Forget climbing the Colosseum, taking in the wonders of the Vatican Museums, or tossing a coin into the Trevi Fountain. Arguably, the best part of visiting Italy is indulging in its food. During my trip over the summer, I did my duty and savored every last bite I could get my hands on. All in the name of blog research, of course. (Check out Everything I Ate in Rome and Everything I Ate on the Amalfi Coast).
As an American, however, I had to prepare and learn the art of eating like an Italian. Through my dutiful research and prolific intake of carbs, I’ve gathered some tips and etiquette for how to best eat your way through the peninsula. My findings are informed by my experiences in Rome and on the Amalfi Coast, so custom may vary a little in other regions. Now, on to the rules of feasting!
Tripadvisor and Yelp are your friends
Italian cities, particularly Rome, are filled with restaurants; the number of choices is overwhelming.

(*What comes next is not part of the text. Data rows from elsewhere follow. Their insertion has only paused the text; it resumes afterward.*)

(* ===== verification/ReactiveViews.v ===== *)
(** * Reactive views: query results kept up to date by changes

    The incremental part of [internal/database/reactive_shared.go]: the table of
    insertion positions a collection shares between its views, the state of a
    view, its construction from a collection, and its transition over a batch of
    committed changes, with the delta delivered to subscribers. Channels,
    goroutines and locks are not modelled: a view state is immutable and replaced
    in one step, and a batch is applied to the position table under its lock. *)
From stdpp Require Import gmap.
From Stdlib Require Import Permutation Sorted.
From S2P Require Import Prelude Bytes Strings Entries Float64 Values Documents DocumentCodec Any Query Orders QueryResults IndexDefinitions.
From S2P Require Import Update MemoryIndexes MemoryDatabase MemoryMutations MemoryEffects MemoryQueries QueryDelta ReactiveTrees.
#[local] Open Scope Z_scope.

(** ** Positions of a collection *)

Record reactiveCollectionOrder := mk_corder { co_token : Z; co_next : Z; co_positions : gmap bytes Z }.

(** The loop of [rebuild]: positions of surviving documents stay. *)
Fixpoint rebuild_loop (documents : list (bytes * document)) (old : gmap bytes Z) (ids : list bytes) (next : Z)
    (positions : gmap bytes Z) : result (Z * gmap bytes Z) :=
  match ids with
  | [] => Ok (next, positions)
  | id :: ids =>
      match field documents id with
      | None => rebuild_loop documents old ids next positions
      | Some _ =>
          match old !! id with
          | Some position => rebuild_loop documents old ids next (<[id := position]> positions)
          | None =>
              if next =? 2 ^ 64 - 1 then Err ErrCorrupt
              else rebuild_loop documents old ids (next + 1) (<[id := next + 1]> positions)
          end
      end
  end.

Definition rebuild (order : reactiveCollectionOrder) (data : option collectionData) (token : Z) : result reactiveCollectionOrder :=
  let* (next, positions) :=
    match data with
    | None => Ok (co_next order, ∅)
    | Some data => rebuild_loop (cd_documents data) (co_positions order) (cd_order data) (co_next order) ∅
    end in
  Ok (mk_corder token next positions).

(** The body of the loop of [apply]; [None] where it gives up. *)
Definition order_change (change : Change) (next : Z) (positions : gmap bytes Z) : option (Z * gmap bytes Z) :=
  let id := ch_DocumentID change in
  match ch_Operation change with
  | InsertOperation =>
      match positions !! id with
      | Some _ => None
      | None => if next =? 2 ^ 64 - 1 then None else Some (next + 1, <[id := next + 1]> positions)
      end
  | UpdateOperation => match positions !! id with Some _ => Some (next, positions) | None => None end
  | DeleteOperation => match positions !! id with Some _ => Some (next, delete id positions) | None => None end
  | CreateIndexOperation | ReplaceIndexOperation => Some (next, positions)
  | CreateCollectionOperation => None
  end.

Fixpoint order_changes (changes : list Change) (next : Z) (positions : gmap bytes Z) : bool * (Z * gmap bytes Z) :=
  match changes with
  | [] => (true, (next, positions))
  | change :: changes =>
      match order_change change next positions with
      | None => (false, (next, positions))
      | Some (next, positions) => order_changes changes next positions
      end
  end.

(** [apply]; the token moves only when every change was taken. *)
Definition order_apply (token : Z) (changes : list Change) (order : reactiveCollectionOrder) : bool * reactiveCollectionOrder :=
  if token <=? co_token order then (true, order)
  else
    let '(done, (next, positions)) := order_changes changes (co_next order) (co_positions order) in
    (done, mk_corder (if done : bool then token else co_token order) next positions).

(** ** The state of a view *)

Record reactiveViewState := mk_vstate {
  vs_token : Z; vs_memberCount : Z; vs_memberBytes : Z; vs_byID : reactiveIDNode; vs_ordered : reactiveOrderNode;
  vs_snapshot : QuerySnapshot }.

Definition reactiveMemberCanonicalBytes (member : reactiveMember) : result Z :=
  if negb (rm_bytes member =? 0) then Ok (rm_bytes member) else canonicalDocumentSize (rm_document member).

Definition admitReactiveViewMember (limits : ResourceLimits) (count size documentBytes : Z) : result (Z * Z) :=
  if MaxReactiveViewDocuments limits <=? count then Err ErrResourceLimit
  else if (MaxReactiveViewBytes limits <? size) || (MaxReactiveViewBytes limits - size <? documentBytes) then Err ErrResourceLimit
  else Ok (to_u64 (count + 1), to_u64 (size + documentBytes)).

(** The loop of [buildReactiveViewState]: the entries, their number and bytes. *)
Fixpoint view_entries (q : QuerySpec) (limits : ResourceLimits) (documents : list (bytes * document)) (positions : gmap bytes Z)
    (ids : list bytes) (count size : Z) (b : queryBudget) : result (list reactiveTreeEntry * Z * Z) :=
  match ids with
  | [] => Ok ([], count, size)
  | id :: ids =>
      match field documents id with
      | None => view_entries q limits documents positions ids count size b
      | Some d =>
          match positions !! id with
          | None => Err ErrCorrupt
          | Some position =>
              let* (matched, b) := match_document q d b in
              if matched : bool then
                let* documentBytes := canonicalDocumentSize d in
                let* (count, size) := admitReactiveViewMember limits count size documentBytes in
                let* (entries, count, size) := view_entries q limits documents positions ids count size b in
                Ok (mk_tentry id (mk_member d position documentBytes) :: entries, count, size)
              else view_entries q limits documents positions ids count size b
          end
      end
  end.

Section Views.
Context (priority : bytes -> Z) (q : QuerySpec) (limits : ResourceLimits).

Definition buildReactiveViewState (data : option collectionData) (order : reactiveCollectionOrder) (token : Z) : result reactiveViewState :=
  let* (entries, count, size) :=
    match data with
    | None => Ok ([], 0, 0)
    | Some data => view_entries q limits (cd_documents data) (co_positions order) (cd_order data) 0 0 (newPredicateBudget q limits)
    end in
  let '(byID, ordered) := buildReactiveTrees priority q entries in
  Ok (mk_vstate token count size byID ordered (mk_qsnapshot token (materializeReactiveOrder ordered (q_skip q) (q_limit q)))).

(** What [transitionReactiveViewState] carries from change to change. *)
Record transition := mk_transition {
  tr_byID : reactiveIDNode; tr_ordered : reactiveOrderNode; tr_count : Z; tr_bytes : Z; tr_budget : queryBudget; tr_mutated : bool }.

Definition with_budget (b : queryBudget) (w : transition) : transition :=
  mk_transition (tr_byID w) (tr_ordered w) (tr_count w) (tr_bytes w) b (tr_mutated w).

(** A member leaves both trees and the counts; [None] where they disagree. *)
Definition withdraw (id : bytes) (member : reactiveMember) (w : transition) : result (option transition) :=
  let* memberSize := reactiveMemberCanonicalBytes member in
  if (tr_count w =? 0) || (tr_bytes w <? memberSize) then Ok None
  else Ok (Some (mk_transition (reactiveIDDelete (tr_byID w) id) (reactiveOrderDelete q (tr_ordered w) id member)
                   (tr_count w - 1) (tr_bytes w - memberSize) (tr_budget w) (tr_mutated w))).

Definition match_change (image : option document) (b : queryBudget) : result (bool * queryBudget) :=
  match image with Some d => match_document q d b | None => Ok (false, b) end.

(** The document that comes in; the size a change may carry is the computed one. *)
Definition enter_view (id : bytes) (after : document) (position : Z) (w : transition) : result transition :=
  let* size := canonicalDocumentSize after in
  let* (count, total) := admitReactiveViewMember limits (tr_count w) (tr_bytes w) size in
  let member := mk_member after position size in
  Ok (mk_transition (reactiveIDPut priority (tr_byID w) id member) (reactiveOrderPut priority q (tr_ordered w) id member)
        count total (tr_budget w) true).

Definition transition_change (order : reactiveCollectionOrder) (change : Change) (w : transition) : result (option transition) :=
  match ch_Operation change with
  | CreateIndexOperation | ReplaceIndexOperation => Ok (Some w)
  | _ =>
      let id := ch_DocumentID change in
      let found := reactiveIDGet (tr_byID w) id in
      let* (beforeMatches, b) := match_change (ch_Before change) (tr_budget w) in
      let* (afterMatches, b) := match_change (ch_After change) b in
      let w := with_budget b w in
      if negb (Bool.eqb beforeMatches (match found with Some _ => true | None => false end)) then Ok None
      else
        match found, (afterMatches : bool), ch_After change with
        | Some member, false, _ =>
            let* w := withdraw id member w in
            Ok ((fun w => mk_transition (tr_byID w) (tr_ordered w) (tr_count w) (tr_bytes w) (tr_budget w) true) <$> w)
        | None, false, _ => Ok (Some w)
        | Some member, true, Some after =>
            let* w := withdraw id member w in
            match w with
            | None => Ok None
            | Some w => let* w := enter_view id after (rm_position member) w in Ok (Some w)
            end
        | None, true, Some after =>
            match co_positions order !! id with
            | None => Ok None
            | Some position => let* w := enter_view id after position w in Ok (Some w)
            end
        | _, true, None => Err ErrCorrupt
        end
  end.

Fixpoint transition_changes (order : reactiveCollectionOrder) (changes : list Change) (w : transition) : result (option transition) :=
  match changes with
  | [] => Ok (Some w)
  | change :: changes =>
      let* w := transition_change order change w in
      match w with None => Ok None | Some w => transition_changes order changes w end
  end.

(** [None] asks for a rebuild. *)
Definition transitionReactiveViewState (current : reactiveViewState) (order : reactiveCollectionOrder) (token : Z) (changes : list Change)
    : result (option reactiveViewState) :=
  if token <=? vs_token current then Ok (Some current)
  else
    let* w := transition_changes order changes
                (mk_transition (vs_byID current) (vs_ordered current) (vs_memberCount current) (vs_memberBytes current)
                   (newPredicateBudget q limits) false) in
    match w with
    | None => Ok None
    | Some w =>
        let documents := if tr_mutated w then materializeReactiveOrder (tr_ordered w) (q_skip q) (q_limit q)
                         else qs_documents (vs_snapshot current) in
        Ok (Some (mk_vstate token (tr_count w) (tr_bytes w) (tr_byID w) (tr_ordered w) (mk_qsnapshot token documents)))
    end.

(** ** Publication *)

Definition documentSlicesEqual (a b : list document) : bool :=
  if negb (zlen a =? zlen b) then false else forallb (fun p => Document_Equal p.1 p.2) (zip a b).

(** [publishNewerViewState] as one step: the state, whether it is new and whether
    its documents changed. *)
Definition publishNewerViewState (current : option reactiveViewState) (next : reactiveViewState)
    : option reactiveViewState * bool * bool :=
  match current with
  | None => (Some next, true, true)
  | Some current =>
      if vs_token next <=? vs_token current then (Some current, false, false)
      else (Some next, true, negb (documentSlicesEqual (qs_documents (vs_snapshot current)) (qs_documents (vs_snapshot next))))
  end.

(** [applyViewBatch]: the new state and what is delivered, or an error that fails
    the view; [None] asks for a rebuild. *)
Definition applyViewBatch (current : reactiveViewState) (order : reactiveCollectionOrder) (token : Z) (changes : list Change)
    : result (option (reactiveViewState * option (QuerySnapshot * sharedQueryDelta))) :=
  let* next := transitionReactiveViewState current order token changes in
  match next with
  | None => Ok None
  | Some next =>
      if token <=? vs_token current then Ok (Some (current, None))
      else if documentSlicesEqual (qs_documents (vs_snapshot current)) (qs_documents (vs_snapshot next)) then Ok (Some (next, None))
      else
        let* delta := buildSharedQueryDelta (qs_documents (vs_snapshot current)) (qs_documents (vs_snapshot next)) token in
        Ok (Some (next, Some (vs_snapshot next, delta)))
  end.
End Views.

(** ** Changes and positions *)

(** What one committed change says of the documents of the collection. *)
Inductive changed (change : Change) : members -> members -> Prop :=
| changed_insert c d : ch_Operation change = InsertOperation -> ch_Before change = None -> ch_After change = Some d ->
    (ch_DocumentID change ∉ c.*1) -> changed change c (c ++ [(ch_DocumentID change, d)])
| changed_update c1 c2 before after : ch_Operation change = UpdateOperation ->
    ch_Before change = Some before -> ch_After change = Some after ->
    changed change (c1 ++ (ch_DocumentID change, before) :: c2) (c1 ++ (ch_DocumentID change, after) :: c2)
| changed_delete c1 c2 before : ch_Operation change = DeleteOperation ->
    ch_Before change = Some before -> ch_After change = None ->
    changed change (c1 ++ (ch_DocumentID change, before) :: c2) (c1 ++ c2)
| changed_index c : ch_Operation change = CreateIndexOperation \/ ch_Operation change = ReplaceIndexOperation ->
    changed change c c.

Inductive changed_by : list Change -> members -> members -> Prop :=
| changed_none c : changed_by [] c c
| changed_more change changes c1 c2 c3 : changed change c1 c2 -> changed_by changes c2 c3 -> changed_by (change :: changes) c1 c3.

Do your research via Yelp and Tripadvisor before your trip, so you have a list of must-tries in areas you’ll be visiting. The hotel concierge can be hit or miss as they often have partnerships with local restaurants that may or may not actually be good. For a local recommendation, ask your tour guides or check out the Eating Italy blog. They run food tours in Rome, so the Roman food landscape is their expertise.
Avoid tourist traps
That being said, if you’re out and about and unprepared with restaurant options for that area, be careful when picking a place on the street. If there is a carnival barker type standing out front and beckoning you inside, that’s a bad sign. These places are tourist traps usually with overpriced menus and mediocre food. We fell sucker to one of these (Da Francesco – avoid!) near our hotel on the Via Veneto because we were jet lagged and just wanted lunch ASAP. The food was meh, prices were high and the waiter was peeved when we didn’t give a Yankee sized large tip. Not a terrible experience, but not pleasant either. At that point, you’re better off stopping by a deli or street vendor (trust me – the suppli – fried balls of goodness -are worth it).
When to eat?
Since I have the habits of a 75 year old and like to have dinner at 5PM, it was difficult to adapt to eating later like the Europeans. 8 or later seemed to be customary to start dinner, and meals were a much more languid, drawn out affair. I love the longer, savoring of meals, so by all means, devour at a leisurely pace. If you can’t wait to eat at 8 or 9, try an apertivo. They’re essentially an Italian happy hour right around the end of the work day and include a smattering of nibbles for the cost of a drink. Apertivo is an excellent option for student or budget travelers, since they can cost as little as 2.5 euros. Read more about the apertivo experience here.
How Italians do bread
Oh bread, may favorite carb to enjoy before eating more carbs. Bread may or may not be complimentary, so check the menu before digging in. Butter is unlikely, so instead dunk your bread in tasty olive oil, or better yet, use it to sop up any extra sauce from your entree or pasta. Yum!
Frizzante or naturale?
Thirsty yet from all that bread? When ordering water, be sure to note if you want frizzante (sparkling) or naturale (still). Roman tap water is very clean (straight from the aqueduct!), so no need to pay extra for bottled.
Eat local and seasonal
If you’re in Naples, order pizza. If you’re in Bologna, try the bolognese. If you’re on the coast, have fresh fish. I sound like captain obvious, but Italians do excellent fresh, seasonal food. Also order based on local specialties, so you’re getting the best of the best and not reliant on Americanized versions of Italian treats. Roman favorites include cacio e pepe, amatriciana, carbonara, and saltimbocca. You won’t be disappointed.
Coffee faux pas
Italians love to have coffee at the end of a meal, as it is a diuretic and aids in digestion. Cappuccino or any other milky drinks, however, are strictly for breakfast and should not be ordered after 10AM. Instead, order un caffe which is straight espresso. Down it like a shot to cap off a meal and be on your merry way.
You’ve finished eating, now what?
Simply ask your waiter for Il conto per favore and your check will be on its way. A service charge of around 1-3 euros is usually added to the bill and should be noted on the menu. I’d add a few euro for good service and even more for an outstanding meal – one to two euros per person. To me, most meals in Italy were outstanding, so definitely have some extra euros on hand, as you usually need to tip in cash. Try to physically hand the tip to your waiter too, especially if you’re dining outside in a busy area.
The one dish to never order in Italy
Fetuccine Alfredo. It’s an American invention, and if a restaurant in Italy has it on the menu, run far far away.
And finally, take in the glorious surroundings, savor every bite and never turn down a chance at gelato.